(** X22: when the continuation leaves its arguments alone, every HTTP
    request of the pagination loop is issued with the descriptor the loop
    was entered with, whatever the continuation returns: the descriptor it
    returns is only tested for absence. *)
Theorem pagination_repeats_descriptor (W : World) (fuel : nat) (callback : value)
  (acc : list value) (config : value) (s : state W) :
  leaves_arguments W ->
  Forall (fun issued => issued = config)
    (http_requests (snd (ApiClient.paginationRequest W fuel callback acc config s))).
Proof.
  intros Hleave. revert acc s. induction fuel as [|fuel IH]; intros acc s.
  - constructor.
  - rewrite paginationRequest_turn.
    destruct (axios_request W config s) as [[response|e|] s1];
      try (repeat constructor).
    destruct callback; try (repeat constructor).
    pose proof (Hleave id [get response ["data"]; config] s1) as Hargs.
    destruct (invoke W id [get response ["data"]; config] s1) as [[args1 [next|e]] s2];
      [|repeat constructor].
    cbn [fst] in Hargs. subst args1. cbn [nth].
    destruct (negb (isNil next)); [|repeat constructor].
    specialize (IH (acc ++ [get response ["data"]]) s2).
    destruct (ApiClient.paginationRequest W fuel (VFun id props)
                (acc ++ [get response ["data"]]) config s2) as [[r s3] t].
    cbn [snd http_requests] in *. constructor; [reflexivity|exact IH].
Qed.

Lemma pagination_repeats_descriptor_witness :
  Forall (fun issued => issued = page2)
    (http_requests
       (snd (ApiClient.paginationRequest paged_world 5 (VFun 0 []) [VNum 0] page2 1%nat))).
Proof.
  apply (pagination_repeats_descriptor paged_world 5 (VFun 0 []) [VNum 0] page2 1%nat).
  intros id args st. reflexivity.
Defined.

## [Work task]
Count the lines above with the string "Hargs"; report only that figure.

## [Problem solution]
2